Descriptive statistics are expressed as mean ± standard deviation (SD) for continuous variables and frequency and percentages for categorical variables. We performed one-way analysis of variance to compare messages/activities scores by district, CHW-related characteristics, CHW activities, household-related factors, and other contextual factors. Multilevel models were fitted to identify factors associated with messages/activities score, adjusting for the clustering of observations within CHWs. In the models, both fieldworker and facility were included as fixed effects due to the small number of each (there were only five fieldworkers and five facilities). CHW-related variables and contextual and household-related factors were investigated. In building the model, we used a backward elimination approach, whereby after we included all the variables in one model, we removed each variable from the model one by one, starting with the least significant, and then each model was refitted until all the variables that were significant at p < 0.1 were retained (50). To select the best model for predicting messages/activities scores, we evaluated the prediction errors using the principle of Akaike information criterion (AIC) minimization. In each model fitted, AIC imposes a penalty of 2p (where p is the number of predictors in the model) against the model deviance (− 2* log-likelihood), for each additional variable. We selected the model that minimized AIC as the best prediction model. In each model, we retained ‘facility’ as a variable, regardless of the level of significance. We reported the mean messages/activities scores and their 95% confidence intervals (95% CI). p < 0.05 was considered to be significant.
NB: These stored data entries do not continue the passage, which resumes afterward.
Lemma ds_ns i d : ds !! i = Some d → ∃ n, ns !! i = Some n ∧ zlen (segs !!! i) = n ∧ 0 ≤ d ∧ d + 1 ≤ n.
Proof.
  intros Hd. destruct (lookup_lt_is_Some_2 ns i) as [n Hn]; [apply lookup_lt_Some in Hd; lia|].
  destruct (Hlen i n Hn) as (H1 & d' & H2 & H3). simplify_eq. eauto.
Qed.
Lemma drafts_nonneg : Forall (λ n, 0 ≤ n) ns ∧ Forall (λ n, 0 ≤ n) ds ∧ Forall (λ n, 0 ≤ n) ms.
Proof.
  split_and!; apply Forall_lookup; intros i x Hi.
  - destruct (Hlen i x Hi) as (_ & d & _ & ? & ?). lia.
  - destruct (ds_ns i x Hi) as (n & _ & _ & ? & _). lia.
  - rewrite list_lookup_fmap in Hi. destruct (ds !! i) as [d|] eqn:Hd; [|done]. destruct (ds_ns i d Hd) as (n & _ & _ & ? & _). simplify_eq/=. lia.
Qed.
Lemma drafts_sums : sumZ ms ≤ sumZ ns ∧ sumZ ds ≤ sumZ ms.
Proof.
  clear Hsegs Hne Hsize Hbound. revert ns Hds Hlen. generalize segs as sg. induction ds as [|d l IH]; intros sg [|n ns'] Hl Hlen'; try done.
  csimpl. destruct (Hlen' 0%nat n eq_refl) as (_ & d' & [= <-] & H1 & H2).
  destruct (IH (tail sg) ns') as [H3 H4]; [simpl in Hl; lia| |lia].
  intros i x Hi. specialize (Hlen' (S i) x Hi). simpl in Hlen'. destruct sg as [|s sg]; simpl in *; [|done].
  destruct Hlen' as [H5 H6]. split; [|done]. rewrite <-H5. by destruct i.
Qed.
Lemma seg_start i : (i ≤ length ns)%nat → zlen (mjoin (take i segs)) = sumZ (take i ns).
Proof.
  intros _. rewrite Hsegs. apply segments_start. intros j n Hj. by apply Hlen in Hj as [? _].
Qed.

(** The end of each request in the flat batch, and the first of its rows of logits. *)
Definition ends : list Z := np_cumsum id 0 ns.
Definition draft_tokens : list (list Z) := imap (λ i d, take (Z.to_nat d) (drop (Z.to_nat ((ns !!! i) - d)) (segs !!! i))) ds.

Lemma ends_lookup i d : ds !! i = Some d → ends !!! i = sumZ (take i ns) + (ns !!! i).
Proof.
  intros Hd. destruct (ds_ns i d Hd) as (n & Hn & _). destruct (cumsum_lookup 0 ns i n Hn) as [_ Hc]. unfold ends.
  rewrite (list_lookup_total_correct _ _ _ Hc), (list_lookup_total_correct _ _ _ Hn). lia.
Qed.

(** The logits of a request are those of its last token and its drafts. *)
Lemma logits_rows : zip_with Z.add (mjoin (zip_with (λ x n, replicate (Z.to_nat n) x) (zip_with Z.sub ends ms) ms)) (mjoin (seqZ 0 <$> ms)) =
  mjoin (imap (λ i d, seqZ (zlen (mjoin (take i segs)) + ((ns !!! i) - (d + 1))) (d + 1)) ds).
Proof.
  assert (length (zip_with Z.sub ends ms) = length ms) as Hl.
  { rewrite length_zip_with, length_fmap. unfold ends. rewrite length_cumsum. lia. }
  rewrite zip_replicate, positions_ok by done. unfold spans. rewrite imap_fmap. f_equal. apply imap_ext. intros i d Hd. simpl.
  destruct (ds_ns i d Hd) as (n & Hn & _). pose proof (ends_lookup i d Hd) as He. rewrite seg_start by (apply lookup_lt_Some in Hn; lia).
  f_equal. destruct (lookup_lt_is_Some_2 ends i) as [e Hx]; [unfold ends; rewrite length_cumsum; by eapply lookup_lt_Some|].
  rewrite (list_lookup_total_correct _ _ _ Hx) in He. apply list_lookup_total_correct. rewrite lookup_zip_with, Hx, list_lookup_fmap, Hd. simpl. f_equal. lia.
Qed.

(** The rows of logits of the drafts, among those that are selected. *)
Lemma target_rows : zip_with Z.add (mjoin (zip_with (λ x n, replicate (Z.to_nat n) x) (starts 0 ms) ds)) (mjoin (seqZ 0 <$> ds)) =
  mjoin (imap (λ i d, seqZ (sumZ (take i ms)) d) ds).
Proof.
  assert (length (starts 0 ms) = length ds) as Hl.
  { rewrite <-cumsum_starts, length_zip_with, length_cumsum, length_fmap. lia. }
  rewrite zip_replicate, positions_ok by done. unfold spans. f_equal. apply imap_ext. intros i d Hd. f_equal.
  apply list_lookup_total_correct. destruct (cumsum_lookup 0 ms i (d + 1)) as [-> _]; [by rewrite list_lookup_fmap, Hd|]. done.
Qed.

Lemma small_rows (f : nat → Z → Z) (k : Z) : 0 ≤ k ≤ 1 → (∀ i d, ds !! i = Some d → f i d = sumZ (take i ms)) →
  (λ z, int32 (z + k)) <$> mjoin (imap (λ i d, seqZ (f i d) d) ds) = mjoin (imap (λ i d, seqZ (f i d + k) d) ds).
Proof.
  intros Hk Hf. destruct drafts_nonneg as (_ & _ & Hms). destruct drafts_sums as [Hsum _].
  transitivity (mjoin ((λ l, (λ z, int32 (z + k)) <$> l) <$> imap (λ i d, seqZ (f i d) d) ds)).
  { generalize (imap (λ i d, seqZ (f i d) d) ds). intros l. induction l as [|x l IH]; [done|]. simpl. rewrite fmap_app. by rewrite IH. }
  rewrite fmap_imap. f_equal. apply imap_ext. intros i d Hd. simpl. destruct (ds_ns i d Hd) as (n & Hn & _ & Hd0 & _).
  destruct (sumZ_take ms i (d + 1) Hms) as [S1 S2]; [by rewrite list_lookup_fmap, Hd|]. rewrite (Hf i d Hd).
  apply list_eq. intros j. rewrite list_lookup_fmap. destruct (decide (j < Z.to_nat d)%nat).
  - rewrite !lookup_seqZ_lt by lia. simpl. f_equal. rewrite int32_small by lia. lia.
  - by rewrite !lookup_seqZ_ge by lia.
Qed.

(** What the metadata of the drafts are. *)
Record drafts_selected (md : SpecDecodeMetadata) : Prop := {
  ds_logits : logits_indices md = mjoin (imap (λ i d, seqZ (zlen (mjoin (take i segs)) + ((ns !!! i) - (d + 1))) (d + 1)) ds);
  ds_target : target_logits_indices md = mjoin (imap (λ i d, seqZ (sumZ (take i ms)) d) ds);
  ds_bonus : bonus_logits_indices md = imap (λ i d, sumZ (take i ms) + d) ds;
  ds_drafts : draft_token_ids md = mjoin draft_tokens;
  ds_counts : md_num_draft_tokens md = ds;
}.

Lemma drafts_read : ∃ ids, np_take (mjoin segs ++ rest) (mjoin (imap (λ i d, seqZ (zlen (mjoin (take i segs)) + ((ns !!! i) - (d + 1))) (d + 1)) ds)) = Ok ids ∧
  np_take ids (mjoin (imap (λ i d, seqZ (sumZ (take i ms) + 1) d) ds)) = Ok (mjoin draft_tokens).
Proof.
  rewrite (take_segments segs rest ds (λ i d, (ns !!! i) - (d + 1)) (λ _ d, d + 1)).
  2:{ intros i d Hd. destruct (ds_ns i d Hd) as (n & Hn & Hz & H1 & H2). rewrite (list_lookup_total_correct _ _ _ Hn).
      destruct (segs !! i) as [seg|] eqn:Es; [|rewrite Hsegs in Es; rewrite list_lookup_imap, Hn in Es; done].
      rewrite (list_lookup_total_correct _ _ _ Es) in Hz. exists seg. split; [done|]. lia. }
  eexists. split; [done|]. set (parts := imap _ ds).
  assert (∀ i d, ds !! i = Some d → parts !! i = Some (take (Z.to_nat (d + 1)) (drop (Z.to_nat ((ns !!! i) - (d + 1))) (segs !!! i))) ∧
    zlen (parts !!! i) = d + 1) as Hparts.
  { intros i d Hd. assert (parts !! i = Some (take (Z.to_nat (d + 1)) (drop (Z.to_nat ((ns !!! i) - (d + 1))) (segs !!! i)))) as Hp.
    { unfold parts. by rewrite list_lookup_imap, Hd. }
    split; [done|]. rewrite (list_lookup_total_correct _ _ _ Hp). destruct (ds_ns i d Hd) as (n & Hn & Hz & H1 & H2).
    rewrite (list_lookup_total_correct _ _ _ Hn). unfold zlen in *. rewrite length_take, length_drop. lia. }
  assert (∀ i d, ds !! i = Some d → zlen (mjoin (take i parts)) = sumZ (take i ms)) as Hstart.
  { intros i d Hd. assert (parts = imap (λ j (_ : Z), parts !!! j) ms) as Hp.
    { rewrite imap_fmap. apply list_eq. intros j. rewrite list_lookup_imap. destruct (ds !! j) as [x|] eqn:Hj.
      - destruct (Hparts j x Hj) as [Q _]. by rewrite (list_lookup_total_correct _ _ _ Q), Q.
      - unfold parts. by rewrite list_lookup_imap, Hj. }
    rewrite Hp. apply segments_start. intros j n Hj. rewrite list_lookup_fmap in Hj. destruct (ds !! j) as [x|] eqn:Hx; [|done]. injection Hj as <-.
    by destruct (Hparts j x Hx). }
  rewrite <-(app_nil_r (mjoin parts)).
  assert (imap (λ i d, seqZ (sumZ (take i ms) + 1) d) ds = imap (λ i d, seqZ (zlen (mjoin (take i parts)) + 1) d) ds) as ->.
  { apply imap_ext. intros i d Hd. by rewrite (Hstart i d Hd). }
  rewrite (take_segments parts [] ds (λ _ _, 1) (λ _ d, d)).
  - do 2 f_equal. unfold draft_tokens. apply imap_ext. intros i d Hd. destruct (Hparts i d Hd) as [Q _].
    rewrite (list_lookup_total_correct _ _ _ Q). destruct (ds_ns i d Hd) as (n & Hn & Hz & H1 & H2). rewrite (list_lookup_total_correct _ _ _ Hn).
    rewrite skipn_firstn_comm, take_take, drop_drop. f_equal; [lia|]. f_equal. lia.
  - intros i d Hd. destruct (Hparts i d Hd) as [Q1 Q2]. eexists. split; [exact Q1|]. rewrite (list_lookup_total_correct _ _ _ Q1) in Q2.
    destruct (ds_ns i d Hd) as (n & _ & _ & ? & _). lia.
Qed.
2.10 Ethical consideration

The Human Research Ethics Committee (Medical) of the University of the Witwatersrand, Johannesburg (approval number M190933), the respective ethics committee of participating Ehlanzeni (MP-2020001-002), and Tshwane Districts Research Committees (GP-202001-012) approved this study protocol. The participants provided their written informed consent to participate in this study and each CHW sought and obtained verbal consent from each head of household before the fieldworker was allowed to enter to perform observations.

3 Results

3.1 Characteristics of households and household members included in this study

The characteristics of 376 households and 526 household members who engaged with the CHWs are shown in Table 3. The mean number (standard deviation [SD]) of household members per visit was 1.8 (SD, 0.98), the CHWs mostly engaged with women (n = 369, 72.4%), individuals aged over 60 or who were retired or were older adults (n = 253, 48.1%), and those living in brick houses (n = 284, 75.5%).

TABLE 3

Table 3. Description of household members who engaged with the CHW (for children, engagement may have been via caregivers/parent only).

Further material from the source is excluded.